MATERIAL TO PROCESS:
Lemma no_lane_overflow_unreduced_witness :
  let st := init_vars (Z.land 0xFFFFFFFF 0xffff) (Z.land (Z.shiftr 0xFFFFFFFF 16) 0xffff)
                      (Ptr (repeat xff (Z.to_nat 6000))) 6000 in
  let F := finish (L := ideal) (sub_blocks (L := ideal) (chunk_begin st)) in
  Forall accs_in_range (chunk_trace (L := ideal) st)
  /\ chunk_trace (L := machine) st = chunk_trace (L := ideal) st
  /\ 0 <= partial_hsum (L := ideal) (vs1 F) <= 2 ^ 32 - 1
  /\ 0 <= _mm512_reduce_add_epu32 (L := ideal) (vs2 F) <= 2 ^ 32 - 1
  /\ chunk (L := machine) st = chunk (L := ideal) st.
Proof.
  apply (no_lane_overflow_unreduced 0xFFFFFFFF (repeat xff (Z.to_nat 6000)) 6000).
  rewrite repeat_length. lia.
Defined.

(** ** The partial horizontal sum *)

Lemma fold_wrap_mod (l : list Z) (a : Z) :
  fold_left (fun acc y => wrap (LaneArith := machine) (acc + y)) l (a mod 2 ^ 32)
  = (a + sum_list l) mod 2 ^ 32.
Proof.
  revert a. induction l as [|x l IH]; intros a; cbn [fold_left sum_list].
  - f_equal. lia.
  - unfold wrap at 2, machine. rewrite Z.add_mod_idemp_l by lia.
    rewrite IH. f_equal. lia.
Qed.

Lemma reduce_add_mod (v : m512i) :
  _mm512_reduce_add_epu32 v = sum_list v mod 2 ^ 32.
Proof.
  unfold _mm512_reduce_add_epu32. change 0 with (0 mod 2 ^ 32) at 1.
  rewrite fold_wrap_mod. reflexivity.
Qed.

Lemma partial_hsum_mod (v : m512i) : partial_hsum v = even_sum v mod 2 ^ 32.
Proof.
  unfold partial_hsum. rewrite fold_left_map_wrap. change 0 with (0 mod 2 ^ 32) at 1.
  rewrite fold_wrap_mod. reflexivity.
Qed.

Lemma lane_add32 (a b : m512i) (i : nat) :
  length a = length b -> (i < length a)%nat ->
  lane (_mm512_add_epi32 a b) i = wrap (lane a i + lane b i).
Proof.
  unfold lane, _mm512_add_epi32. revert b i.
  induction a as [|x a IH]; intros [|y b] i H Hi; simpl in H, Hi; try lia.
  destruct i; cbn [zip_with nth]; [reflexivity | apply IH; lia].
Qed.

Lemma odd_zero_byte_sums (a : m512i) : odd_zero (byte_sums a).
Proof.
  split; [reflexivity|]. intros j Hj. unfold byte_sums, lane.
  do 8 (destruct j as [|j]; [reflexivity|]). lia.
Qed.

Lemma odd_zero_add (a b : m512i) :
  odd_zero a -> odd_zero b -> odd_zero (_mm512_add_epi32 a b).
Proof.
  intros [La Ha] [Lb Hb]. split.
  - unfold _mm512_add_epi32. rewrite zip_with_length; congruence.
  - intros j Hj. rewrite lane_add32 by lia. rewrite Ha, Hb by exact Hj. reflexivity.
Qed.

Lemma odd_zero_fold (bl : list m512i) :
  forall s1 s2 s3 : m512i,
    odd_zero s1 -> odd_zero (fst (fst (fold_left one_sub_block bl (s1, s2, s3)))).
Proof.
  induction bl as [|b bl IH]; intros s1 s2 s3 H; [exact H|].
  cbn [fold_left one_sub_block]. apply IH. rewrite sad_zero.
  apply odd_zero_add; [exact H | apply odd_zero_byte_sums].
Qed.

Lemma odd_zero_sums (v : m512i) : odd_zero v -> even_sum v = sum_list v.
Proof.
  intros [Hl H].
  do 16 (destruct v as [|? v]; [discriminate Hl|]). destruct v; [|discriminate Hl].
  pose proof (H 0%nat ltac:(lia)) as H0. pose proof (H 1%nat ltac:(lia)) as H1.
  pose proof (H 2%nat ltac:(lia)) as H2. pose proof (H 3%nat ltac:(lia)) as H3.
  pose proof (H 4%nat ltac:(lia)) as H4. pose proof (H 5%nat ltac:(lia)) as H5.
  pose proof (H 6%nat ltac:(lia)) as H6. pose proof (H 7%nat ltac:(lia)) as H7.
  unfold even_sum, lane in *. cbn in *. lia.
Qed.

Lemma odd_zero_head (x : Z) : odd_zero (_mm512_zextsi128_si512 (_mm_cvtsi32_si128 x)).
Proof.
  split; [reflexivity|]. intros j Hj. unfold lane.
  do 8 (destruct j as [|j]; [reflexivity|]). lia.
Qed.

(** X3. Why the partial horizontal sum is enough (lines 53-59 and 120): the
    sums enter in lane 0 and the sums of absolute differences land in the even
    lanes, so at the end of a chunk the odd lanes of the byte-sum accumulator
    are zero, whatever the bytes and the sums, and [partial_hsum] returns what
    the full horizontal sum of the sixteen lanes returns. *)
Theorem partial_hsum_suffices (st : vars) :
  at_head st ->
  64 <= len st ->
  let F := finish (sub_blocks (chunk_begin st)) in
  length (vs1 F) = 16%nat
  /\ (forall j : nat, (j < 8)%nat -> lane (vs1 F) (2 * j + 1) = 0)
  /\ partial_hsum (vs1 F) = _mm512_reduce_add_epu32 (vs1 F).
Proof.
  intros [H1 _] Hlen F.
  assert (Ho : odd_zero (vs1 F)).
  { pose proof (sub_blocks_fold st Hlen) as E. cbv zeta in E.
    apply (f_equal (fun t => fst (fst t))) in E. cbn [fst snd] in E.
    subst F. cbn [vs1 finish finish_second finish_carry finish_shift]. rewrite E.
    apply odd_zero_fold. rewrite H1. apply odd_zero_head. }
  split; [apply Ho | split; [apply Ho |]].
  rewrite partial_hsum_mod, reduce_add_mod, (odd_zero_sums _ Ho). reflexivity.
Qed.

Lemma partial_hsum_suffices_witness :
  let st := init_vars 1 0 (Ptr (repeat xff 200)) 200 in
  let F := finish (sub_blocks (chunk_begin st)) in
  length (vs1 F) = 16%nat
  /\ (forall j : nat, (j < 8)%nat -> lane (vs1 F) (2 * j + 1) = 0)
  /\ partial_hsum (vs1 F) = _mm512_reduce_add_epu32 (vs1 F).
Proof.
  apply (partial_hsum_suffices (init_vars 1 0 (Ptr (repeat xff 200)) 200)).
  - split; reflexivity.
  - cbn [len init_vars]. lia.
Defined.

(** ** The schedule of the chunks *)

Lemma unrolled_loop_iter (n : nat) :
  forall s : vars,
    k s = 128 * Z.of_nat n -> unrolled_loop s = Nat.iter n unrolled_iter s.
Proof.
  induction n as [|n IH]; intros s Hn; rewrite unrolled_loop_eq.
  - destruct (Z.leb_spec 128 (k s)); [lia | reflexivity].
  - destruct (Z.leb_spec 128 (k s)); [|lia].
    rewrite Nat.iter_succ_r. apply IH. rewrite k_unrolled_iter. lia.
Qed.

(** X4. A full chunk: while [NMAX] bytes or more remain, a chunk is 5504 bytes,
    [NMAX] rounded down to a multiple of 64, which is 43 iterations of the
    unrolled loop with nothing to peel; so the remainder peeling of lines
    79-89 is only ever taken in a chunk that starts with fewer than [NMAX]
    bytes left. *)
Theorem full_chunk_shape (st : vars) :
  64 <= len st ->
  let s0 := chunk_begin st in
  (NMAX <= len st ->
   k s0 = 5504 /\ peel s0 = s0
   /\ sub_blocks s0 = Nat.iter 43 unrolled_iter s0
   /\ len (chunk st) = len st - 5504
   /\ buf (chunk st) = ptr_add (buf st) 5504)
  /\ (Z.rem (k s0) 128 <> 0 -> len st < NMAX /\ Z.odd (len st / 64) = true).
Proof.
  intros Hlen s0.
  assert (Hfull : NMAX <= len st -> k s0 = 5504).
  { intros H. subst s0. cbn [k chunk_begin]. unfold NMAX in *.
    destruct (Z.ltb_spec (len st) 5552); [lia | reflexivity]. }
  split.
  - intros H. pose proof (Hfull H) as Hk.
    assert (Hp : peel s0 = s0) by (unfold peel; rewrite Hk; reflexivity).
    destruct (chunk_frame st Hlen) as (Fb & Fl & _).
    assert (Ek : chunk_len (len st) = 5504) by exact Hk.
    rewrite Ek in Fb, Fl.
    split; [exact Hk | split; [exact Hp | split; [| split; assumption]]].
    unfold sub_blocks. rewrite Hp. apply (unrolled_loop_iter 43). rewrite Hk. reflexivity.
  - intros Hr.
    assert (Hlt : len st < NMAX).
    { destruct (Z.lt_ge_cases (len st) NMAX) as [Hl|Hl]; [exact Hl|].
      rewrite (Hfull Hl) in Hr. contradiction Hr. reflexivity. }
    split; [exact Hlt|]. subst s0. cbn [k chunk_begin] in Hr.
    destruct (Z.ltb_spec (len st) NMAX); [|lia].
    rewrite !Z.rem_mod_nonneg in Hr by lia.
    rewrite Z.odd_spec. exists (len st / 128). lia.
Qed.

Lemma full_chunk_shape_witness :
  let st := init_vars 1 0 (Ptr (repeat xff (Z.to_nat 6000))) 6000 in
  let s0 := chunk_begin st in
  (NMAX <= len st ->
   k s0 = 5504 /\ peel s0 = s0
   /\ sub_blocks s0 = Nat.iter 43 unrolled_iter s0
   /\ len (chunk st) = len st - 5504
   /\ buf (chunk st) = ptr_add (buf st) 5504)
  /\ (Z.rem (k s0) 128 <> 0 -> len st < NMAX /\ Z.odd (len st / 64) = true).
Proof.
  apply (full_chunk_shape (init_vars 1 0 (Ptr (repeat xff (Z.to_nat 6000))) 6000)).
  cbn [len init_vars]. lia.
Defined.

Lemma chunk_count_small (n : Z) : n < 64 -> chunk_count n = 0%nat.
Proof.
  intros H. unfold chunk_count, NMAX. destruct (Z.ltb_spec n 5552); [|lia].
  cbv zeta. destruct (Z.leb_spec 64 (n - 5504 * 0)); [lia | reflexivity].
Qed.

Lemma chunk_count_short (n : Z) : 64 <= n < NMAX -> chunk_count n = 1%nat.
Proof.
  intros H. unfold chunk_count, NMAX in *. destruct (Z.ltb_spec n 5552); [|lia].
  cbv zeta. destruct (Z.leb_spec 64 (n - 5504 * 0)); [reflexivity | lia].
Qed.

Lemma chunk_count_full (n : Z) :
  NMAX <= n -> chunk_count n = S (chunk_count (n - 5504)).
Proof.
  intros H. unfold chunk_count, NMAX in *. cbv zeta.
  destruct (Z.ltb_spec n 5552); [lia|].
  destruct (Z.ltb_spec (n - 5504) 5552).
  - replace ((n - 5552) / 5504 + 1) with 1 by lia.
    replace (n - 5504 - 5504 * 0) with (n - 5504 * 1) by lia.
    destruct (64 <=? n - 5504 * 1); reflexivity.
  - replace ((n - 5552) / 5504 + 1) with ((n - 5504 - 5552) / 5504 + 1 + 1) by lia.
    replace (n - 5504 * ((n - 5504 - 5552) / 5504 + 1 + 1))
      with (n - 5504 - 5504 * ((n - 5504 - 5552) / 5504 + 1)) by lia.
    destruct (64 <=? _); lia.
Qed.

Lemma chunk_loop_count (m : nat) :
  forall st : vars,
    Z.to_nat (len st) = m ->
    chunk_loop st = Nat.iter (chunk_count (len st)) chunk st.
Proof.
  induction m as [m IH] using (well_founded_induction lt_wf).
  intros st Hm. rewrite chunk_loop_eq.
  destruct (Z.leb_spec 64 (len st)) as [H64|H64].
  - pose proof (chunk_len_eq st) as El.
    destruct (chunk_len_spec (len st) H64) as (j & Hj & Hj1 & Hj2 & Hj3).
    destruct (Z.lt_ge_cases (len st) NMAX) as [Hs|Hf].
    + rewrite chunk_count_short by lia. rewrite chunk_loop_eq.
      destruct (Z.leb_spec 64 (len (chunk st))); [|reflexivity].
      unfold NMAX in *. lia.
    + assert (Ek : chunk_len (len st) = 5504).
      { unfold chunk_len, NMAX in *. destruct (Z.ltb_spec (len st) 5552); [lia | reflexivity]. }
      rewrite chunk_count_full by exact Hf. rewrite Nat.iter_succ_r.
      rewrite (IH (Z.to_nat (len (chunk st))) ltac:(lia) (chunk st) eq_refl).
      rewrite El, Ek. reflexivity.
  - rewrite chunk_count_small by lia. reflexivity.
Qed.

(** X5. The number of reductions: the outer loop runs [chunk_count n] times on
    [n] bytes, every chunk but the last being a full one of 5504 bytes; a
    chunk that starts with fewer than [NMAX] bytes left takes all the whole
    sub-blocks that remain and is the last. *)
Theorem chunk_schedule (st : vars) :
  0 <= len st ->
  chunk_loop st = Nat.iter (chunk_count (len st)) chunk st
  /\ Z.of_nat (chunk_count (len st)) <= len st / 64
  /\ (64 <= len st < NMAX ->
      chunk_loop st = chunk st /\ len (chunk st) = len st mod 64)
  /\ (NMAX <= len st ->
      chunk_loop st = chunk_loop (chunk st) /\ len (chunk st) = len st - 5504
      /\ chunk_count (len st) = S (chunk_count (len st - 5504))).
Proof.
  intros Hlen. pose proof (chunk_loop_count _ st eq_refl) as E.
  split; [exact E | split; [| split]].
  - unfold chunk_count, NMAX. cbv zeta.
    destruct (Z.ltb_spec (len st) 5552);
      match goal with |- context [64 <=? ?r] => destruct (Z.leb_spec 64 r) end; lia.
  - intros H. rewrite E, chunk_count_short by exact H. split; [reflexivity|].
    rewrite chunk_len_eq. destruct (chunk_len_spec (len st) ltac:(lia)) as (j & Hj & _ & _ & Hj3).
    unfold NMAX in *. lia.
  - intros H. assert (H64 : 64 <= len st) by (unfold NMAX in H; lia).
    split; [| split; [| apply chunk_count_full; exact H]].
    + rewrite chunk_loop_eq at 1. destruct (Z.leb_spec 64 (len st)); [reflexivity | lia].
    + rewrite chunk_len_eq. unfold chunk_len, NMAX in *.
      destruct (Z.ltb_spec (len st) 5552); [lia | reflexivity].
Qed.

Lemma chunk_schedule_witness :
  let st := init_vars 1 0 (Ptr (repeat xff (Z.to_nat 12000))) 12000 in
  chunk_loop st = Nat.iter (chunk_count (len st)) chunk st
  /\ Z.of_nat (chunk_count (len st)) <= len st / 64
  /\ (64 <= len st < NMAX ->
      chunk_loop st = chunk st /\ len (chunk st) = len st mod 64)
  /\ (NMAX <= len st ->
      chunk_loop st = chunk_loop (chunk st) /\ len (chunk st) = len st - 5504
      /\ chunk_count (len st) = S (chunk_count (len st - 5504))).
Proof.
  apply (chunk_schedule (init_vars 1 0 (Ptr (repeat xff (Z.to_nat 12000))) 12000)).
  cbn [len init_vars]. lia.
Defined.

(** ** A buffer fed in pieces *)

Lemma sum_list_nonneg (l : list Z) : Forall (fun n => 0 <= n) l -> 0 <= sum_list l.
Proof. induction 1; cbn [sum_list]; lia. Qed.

DIRECTIONS: Everything from the line with "(** ** A buffer fed in pieces *)" through the last line of the data is to be retyped verbatim, with no other text.

SOLUTION TO THE PROBLEM:
(** ** A buffer fed in pieces *)

Lemma sum_list_nonneg (l : list Z) : Forall (fun n => 0 <= n) l -> 0 <= sum_list l.
Proof. induction 1; cbn [sum_list]; lia. Qed.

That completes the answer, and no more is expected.